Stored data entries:
Lemma runs_ret (a : A) w (Q : A → world → Prop) : Q a w → runs (mret a) w Q.
Proof. intros HQ. by exists a, w. Qed.

Lemma runs_bind (m : M A) (k : A → M B) w Q :
  runs m w (fun a w1 => runs (k a) w1 Q) → runs (m ≫= k) w Q.
Proof.
  intros (a & w1 & E & b & w2 & E2 & HQ). exists b, w2. split; [|done].
  unfold mbind, M_bind. by rewrite E.
Qed.

Lemma runs_mono (m : M A) w (Q1 Q2 : A → world → Prop) :
  runs m w Q1 → (∀ a w', Q1 a w' → Q2 a w') → runs m w Q2.
Proof. intros (a & w' & E & H) HQ. exists a, w'. auto. Qed.

Lemma runs_gets (g : memory → A) w (Q : A → world → Prop) : Q (g (w_mem w)) w → runs (gets g) w Q.
Proof. intros HQ. by exists (g (w_mem w)), w. Qed.

Lemma runs_access (f : database → result tagger_error (A * database)) w a db Q :
  calm w → f (w_db w) = Ok (a, db) → Q a (at_db w db) → runs (access f) w Q.
Proof.
  intros Hc Ef HQ. exists a, (at_db w db). split; [|done]. unfold access, calm in *.
  rewrite Hc. cbn. by rewrite Ef.
Qed.

Lemma runs_query (f : database → A) w Q : calm w → Q (f (w_db w)) w → runs (query f) w Q.
Proof.
  intros Hc HQ. eapply runs_access; [done|done|]. destruct w as [m d ps]. unfold calm in Hc. cbn in *.
  by subst.
Qed.

End runs.

Lemma runs_modify g w (Q : unit → world → Prop) :
  Q () {| w_mem := g (w_mem w); w_db := w_db w; w_pauses := w_pauses w |} → runs (modify g) w Q.
Proof. intros HQ. by eexists _, _. Qed.

Lemma runs_update f w (Q : unit → world → Prop) :
  calm w → Q () (at_db w (f (w_db w))) → runs (update f) w Q.
Proof. intros Hc HQ. by eapply runs_access. Qed.

Lemma runs_catch {A} (m : M A) h w (Q : A → world → Prop) :
  (∀ r w', m w = (r, w') → calm w' ∧ w_mem w' = w_mem w) → calm w →
  (∀ a w', calm w' → w_mem w' = w_mem w → Q a w') →
  (∀ e w', calm w' → w_mem w' = w_mem w → runs (h e) w' Q) →
  runs (catch m h) w Q.
Proof.
  intros Hm Hc HQ Hh. destruct (m w) as [[a|e] w'] eqn:E; destruct (Hm _ _ eq_refl) as [Hc' Hm'].
  - exists a, w'. unfold catch. rewrite E. auto.
  - destruct (Hh e w' Hc' Hm') as (a & w2 & E2 & H2). exists a, w2. unfold catch. rewrite E. auto.
Qed.

(** What a call leaves that only reads, or writes other columns. *)
Definition keeps (w w' : world) : Prop :=
  calm w' ∧ mem_assignments (w_mem w') = mem_assignments (w_mem w).

Lemma fill_keeps s n t w r w' :
  calm w → (counts ← call_thunk t; update (backfillTagTokenCounts s n counts)) w = (r, w') →
  calm w' ∧ w_mem w' = w_mem w.
Proof.
  intros Hc. destruct t as [counts|e]; [|by intros [= <- <-]].
  change (update (backfillTagTokenCounts s n counts) w = (r, w') → calm w' ∧ w_mem w' = w_mem w).
  destruct (runs_update (backfillTagTokenCounts s n counts) w
              (fun _ w' => calm w' ∧ w_mem w' = w_mem w) Hc) as ([] & w2 & -> & ?); [done|].
  by intros [= <- <-].
Qed.

Lemma query_calm {A} (f : database → A) w : calm w → query f w = (Ok (f (w_db w)), w).
Proof.
  intros Hc. destruct (runs_query f w (fun a w' => a = f (w_db w) ∧ w' = w) Hc) as (a & w' & E & -> & ->).
  { done. } done.
Qed.

Lemma backfillTool_runs s n t w :
  calm w → runs (backfillToolTokensIfNull s n t) w (fun _ w' => keeps w w').
Proof.
  intros Hc. unfold backfillToolTokensIfNull. destruct t as [t|]; [|by apply runs_ret].
  apply runs_catch; [|done|by intros a w' ? E; split; [|rewrite E]|].
  - intros r w'. unfold mbind at 1, M_bind at 1. rewrite query_calm by done.
    destruct (tagTokenCountIsNull _ _ _); [by apply fill_keeps|by intros [= <- <-]].
  - intros e w' ? E. apply runs_ret. split; [done|by rewrite E].
Qed.

Lemma backfill_existing_runs s n t w :
  calm w → runs (backfill_existing s n t) w (fun _ w' => keeps w w').
Proof.
  intros Hc. unfold backfill_existing. destruct t as [t|]; [|by apply runs_ret].
  apply runs_bind, runs_query; [done|]. destruct (tagTokenCountIsNull _ _ _); [|by apply runs_ret].
  apply runs_catch; [|done|by intros a w' ? E; split; [|rewrite E]|].
  - intros r w'. by apply fill_keeps.
  - intros e w' ? E. apply runs_ret. split; [done|by rewrite E].
Qed.

Section calls_run.
Context (harness : string).

Lemma sync_runs s n w :
  calm w → runs (syncCounterAtLeast harness s n) w (fun _ w' => keeps w w').
Proof.
  intros Hc. unfold syncCounterAtLeast. case_match; [by apply runs_ret|].
  apply runs_bind, runs_gets, runs_bind, runs_modify. by apply runs_update.
Qed.

(** The cache holds a number under a key. *)
Definition cached (s key : string) (n : Z) (w : world) : Prop :=
  calm w ∧ getSessionAssignments s (w_mem w) !! key = Some n.

Lemma cached_keeps s key n w w' : cached s key n w → keeps w w' → cached s key n w'.
Proof. intros [_ Hk] [Hc E]. split; [done|]. unfold getSessionAssignments. by rewrite E. Qed.

Lemma bind_runs s key n w (Q : unit → world → Prop) :
  calm w → (∀ w', cached s key n w' → Q () w') → runs (modify (bind_key s key n)) w Q.
Proof.
  intros Hc HQ. apply runs_modify, HQ. split; [done|]. unfold bind_key, with_assignments, getSessionAssignments.
  cbn. rewrite lookup_insert_eq. cbn. apply lookup_insert_eq.
Qed.

Lemma settle_runs s key n t w :
  calm w → runs (settle_tool harness s key n t) w (fun x w' => cached s key x w').
Proof.
  intros Hc. unfold settle_tool. apply runs_bind, bind_runs; [done|]. intros w1 H1.
  apply runs_bind. eapply runs_mono; [apply sync_runs, H1|]. intros [] w2 H2. cbn.
  pose proof (cached_keeps _ _ _ _ _ H1 H2) as H3.
  apply runs_bind. eapply runs_mono; [apply backfillTool_runs, H3|]. intros [] w3 H4. cbn.
  apply runs_ret. by eapply cached_keeps.
Qed.

(** *** The claim of a number goes through *)

Lemma insertTag_free new db :
  (∀ r, r ∈ d_tags db → r_session r = r_session new → r_number r < r_number new) →
  (∀ r x, r ∈ d_tags db → composite new = Some x → composite r ≠ Some x) →
  ∃ db', insertTag new db = Ok db'.
Proof.
  intros Hn Hc. unfold insertTag.
  assert (existsb (conflicts new) (d_tags db) = false) as ->; [|eauto].
  apply existsb_false. intros r Hr. apply conflicts_false. split; [|eauto].
  intros [= Es En]. specialize (Hn r Hr Es). lia.
Qed.

Lemma row_below_max s db r :
  db_wf db → r ∈ d_tags db → r_session r = s → r_number r ≤ getMaxTagNumberBySession s db.
Proof.
  intros Hw Hr Hs. apply max_bounds; [done|]. exists (ident_of r). apply numbering_lookup; [done|].
  exists r. unfold place. by rewrite Hs.
Qed.

Lemma allocate_runs s c key lookup t w :
  calm w → db_wf (w_db w) →
  (∀ n counts r x, lookup (w_db w) = None → r ∈ d_tags (w_db w) →
     composite (new_row harness s c n counts) = Some x → composite r ≠ Some x) →
  (∀ e, t ≠ Some (Err e)) →
  runs (allocateTag harness s c key lookup t) w (fun n w' => cached s key n w').
Proof.
  intros Hc Hw Hfree Ht. unfold allocateTag. apply runs_bind, runs_gets.
  destruct (getSessionAssignments s (w_mem w) !! key) as [n|] eqn:Ek; [by apply runs_ret|].
  apply runs_bind, runs_query; [done|]. destruct (lookup (w_db w)) as [n|] eqn:El.
  - apply runs_bind, bind_runs; [done|]. intros w1 H1.
    apply runs_bind. eapply runs_mono; [apply sync_runs, H1|]. intros [] w2 H2. cbn.
    pose proof (cached_keeps _ _ _ _ _ H1 H2) as H3.
    apply runs_bind. eapply runs_mono; [apply backfill_existing_runs, H3|]. intros [] w3 H4. cbn.
    apply runs_ret. by eapply cached_keeps.
  - apply runs_bind. eapply (runs_mono _ _ (fun _ w' => w' = w)).
    { destruct t as [[counts|e]|]; [|by destruct (Ht e)|by apply runs_ret].
      by apply runs_bind, runs_ret, runs_ret. }
    intros counts ? ->. unfold MAX_TAG_ALLOC_RETRIES. cbn [attempts]. apply runs_bind. unfold attempt.
    apply runs_bind, runs_gets, runs_bind, runs_query; [done|].
    set (next := Z.max _ _ + 1). set (new := new_row harness s c next counts).
    destruct (insertTag_free new (w_db w)) as [db' Ei].
    { intros r Hr Es. pose proof (row_below_max s (w_db w) r Hw Hr Es). cbn. lia. }
    { intros r x Hr. by apply (Hfree next counts). }
    apply runs_bind. eapply (runs_mono _ _ (fun b w' => b = true ∧ calm w')).
    { destruct (runs_access (claim harness s new) w () (upsertCounter s next harness db')
                  (fun _ w' => calm w') Hc) as ([] & w1 & E1 & Hc1); [|done|].
      - unfold claim. by rewrite Ei.
      - exists true, w1. split; [|done]. unfold catch. unfold mbind, M_bind. by rewrite E1. }
    intros ? w1 [-> Hc1]. apply runs_bind, runs_modify, runs_bind, bind_runs; [done|].
    intros w2 H2. apply runs_bind. eapply (runs_mono _ _ (fun _ w' => keeps w2 w')).
    { destruct (tc_type c); [by apply runs_ret; split; [apply H2|]|
        |by apply runs_ret; split; [apply H2|]].
      apply runs_modify. split; [apply H2|done]. }
    intros [] w3 H3. apply runs_ret, runs_ret. by eapply cached_keeps.
Qed.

PROBLEM TO WORK ON
Each line in the records above that contains the word "next" must be copied.

TASK ANSWER
    set (next := Z.max _ _ + 1). set (new := new_row harness s c next counts).
    { intros r x Hr. by apply (Hfree next counts). }
    { destruct (runs_access (claim harness s new) w () (upsertCounter s next harness db')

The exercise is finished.